第十五章 太空中的洞口(第2/4页)

此时,吉尔布瑞特没打招呼就走了出去。拜伦同样目送着他,同时感到下颚的肌肉收紧。亨芮亚德!他们都是亨芮亚德!他毫无能力改变这个事实。他们都是亨芮亚德!吉尔布瑞特是一个,她又是另一个。

他说:“还有,当然,需要亨芮亚德先生和我自己穿的衣服,这点倒不太重要。”

“好的,我可否借用你的无线电?我最好待在这艘舰上,直到一切安置妥当。”

当他下达命令时,拜伦在一旁耐心等候。然后坐在椅子上的瑞尼特转过身来,说道:“我很不习惯见到你在这里,活生生的,又能说话,又能走动,你实在太像他了。牧主过去三天两头提到你,你在地球上求学,对不对?”

“是的,一个多星期前,我本来该毕业了,如果没发生那件意外的话。”

瑞尼特看起来很不自在。“听我说,你被那样送到洛第亚,可不能怪到我们头上,我们也不喜欢这件事。我的意思是,我们有些伙伴根本不喜欢这样做,这话绝不能让第三者听到。独裁者没有跟我们商量,这是当然的事。坦白说,这是他自己在冒险。我们有些人——我不提他们的名字了——当初甚至在想该不该去拦截那艘客船,把你救出来。还好我们没有这么做,否则会是个天大的错误。话说回来,我们真有可能采取行动,只不过深思后,我们想到独裁者一定清楚自己在做些什么。”

“能获得这样的信赖实在不错。”

“我们了解他,这点无可否认,他这里很不简单。”他伸出手指轻敲自己的额头,“没人知道他究竟是根据什么来采取行动的,但似乎总是正确无误。至少他比太暴人高明,其他人则办不到。”

“比如说,家父就是个例子。”

“其实我并没有想到他,但就某个角度而言,你说得没错,就连牧主最后也被捕了。然而,他是个不同类型的人,他的思考模式直来直往,从不考虑拐弯抹角的方式,又总是高估了别人的价值。话说回来,这可算是我们最喜欢他的地方,他对每个人一视同仁,你知道吧。

“我虽然是个上校,但我仍是平民。我父亲是个金工匠,懂了吧,但在他眼里没有任何差别。而且,并非因为我是上校,他才对我另眼相看。如果他在走廊上遇到个实习轮机员,他不但会让路,还会亲切地寒暄一两句,实习生将因此高兴一整天,感觉自己像个轮机长,那就是他待人的方式。

“并不是说他软弱,如果你需要惩戒,你一定逃不掉,不过绝对适可而止。
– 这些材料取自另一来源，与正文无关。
(** C8. [groupBy] with a key extractor that never panics, into a
    destination without entries. When the store of every goroutine is in
    [resultCollection], as it is with one goroutine, each key holds exactly
    the elements of the evaluated sequence with that key, in their original
    order; every element is in the group of its key and in no other, and all
    groups together hold the elements of the sequence, each as often as it
    occurs there. With two or more goroutines the stores are concurrent
    writes to one map: when the run time notices them the call ends in its
    fatal error; when stores are lost the call returns and the groups hold
    the elements of the batches whose store is there, and no others. *)
Theorem C8_groupBy_with_racing_stores {V : Type} `{Countable V}
    (sched : nat → list nat) (race : nat → mapWrites)
    (s : SliceStreamer.SliceStreamer V)
    (key : V → V) (scanResult : list V) :
  1 ≤ SliceStreamer.parallel s →
  (landed race (SliceStreamer.parallel s) →
   ∃ val',
     SliceStreamer.groupBy sched race s (pureKeyer key) scanResult ∅
     = (val', Ok ())
     ∧ (∀ k, val' !! k = match group key k scanResult with
                         | [] => None
                         | g => Some g
                         end)
     ∧ (∀ x, x ∈ scanResult →
             ∃ g, val' !! key x = Some g ∧ x ∈ g
                  ∧ ∀ k g', val' !! k = Some g' → x ∈ g' → k = key x)
     ∧ (∀ k g, val' !! k = Some g → g `sublist_of` scanResult)
     ∧ members val' ≡ₚ scanResult)
  ∧ (2 ≤ SliceStreamer.parallel s →
     race (Z.to_nat (SliceStreamer.parallel s)) = ConcurrentWrites →
     SliceStreamer.groupBy sched race s (pureKeyer key) scanResult ∅
     = (∅, Panic (Runtime ConcurrentMapWrites)))
  ∧ (2 ≤ SliceStreamer.parallel s →
     ∀ kept,
       race (Z.to_nat (SliceStreamer.parallel s)) = Stored kept →
       ∃ val',
         SliceStreamer.groupBy sched race s (pureKeyer key) scanResult ∅
         = (val', Ok ())
         ∧ members val'
           ≡ₚ keptData kept scanResult (SliceStreamer.parallel s)).
Proof.
  intros Hk. split; [| split].
  - intros Hlanded.
    destruct (groupBy_lookup sched race key s scanResult ∅ Hk Hlanded)
      as (val' & Hrun & Hlook).
    {
  assert (∀ k, val' !! k = match group key k scanResult with
                             | [] => None
                             | g => Some g
                             end) as Hgroups.
    { intros k. rewrite Hlook, lookup_empty. by destruct (group key k scanResult). }
    exists val'. split; [done |]. split; [done |]. split; [| split].
    - intros x Hx.
      assert (x ∈ group key (key x) scanResult) as Hin
        by (by apply list_elem_of_filter).
      exists (group key (key x) scanResult). split; [| split; [done |]].
      + rewrite Hgroups. destruct (group key (key x) scanResult); [| done].
        by apply elem_of_nil in Hin.
      + intros k g' Hg' Hxg'. rewrite Hgroups in Hg'.
        assert (g' = group key k scanResult) as ->
          by (destruct (group key k scanResult); congruence).
        by apply list_elem_of_filter in Hxg' as [-> _].
    - intros k g Hg. rewrite Hgroups in Hg.
      assert (g = group key k scanResult) as ->
        by (destruct (group key k scanResult); congruence).
      apply sublist_filter.
    - rewrite (groupBy_members key scanResult ∅ val' Hlook).
      unfold members. by rewrite map_to_list_empty.
    }
  - intros H2 Hrace. unfold SliceStreamer.groupBy.
    by rewrite (stores_noticed race _ H2 Hrace).
  - intros H2 kept Hrace.
    destruct (groupBy_kept sched race key s scanResult ∅ kept Hk
                (stores_Stored race _ kept H2 Hrace)) as (val' & Hrun & Hlook).
    exists val'. split; [done |].
    rewrite (groupBy_members key _ ∅ val' Hlook).
    unfold members. by rewrite map_to_list_empty.
Qed.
你受到的处罚,一定是你应得的,而你心里也很明白。处罚完毕后,他就将一切抛到脑后,不会无缘无故旧账重提,持续一两周还没完没了。这就是我们的牧主。

“至于独裁者,就大不相同。他很有头脑,但你无法和他亲近,不论你是谁都一样。比方说,他其实并没有幽默感,我跟他说话,不能像现在跟你说话这样。此时此刻,我说话就是说话,我可以完全放松,几乎是在做自由联想。而在他面前,你得将心中的话原原本本地说出来,绝不能有任何保留。而且你的措辞要很正式,否则他会骂你散漫。虽然如此,但独裁者就是独裁者,没什么好说的。”

拜伦道:“有关独裁者高明的头脑,我得完全同意你的说法。你可知道,他在登上这艘舰艇前,就已经推论出我在这里?”

“是吗?我们都不知道。好啦,你看,这就是我的意思。他当初准备单独登上这艘太暴巡弋舰,对我们而言,那无异于自杀,我们都不以为然。但我们假定他知道自己在做什么,而事实证明果真如此。他本来可以告诉我们你或许在这艘舰上。他也一定知道,牧主之子的逃脱会是个天大的好消息,但他照例不说。”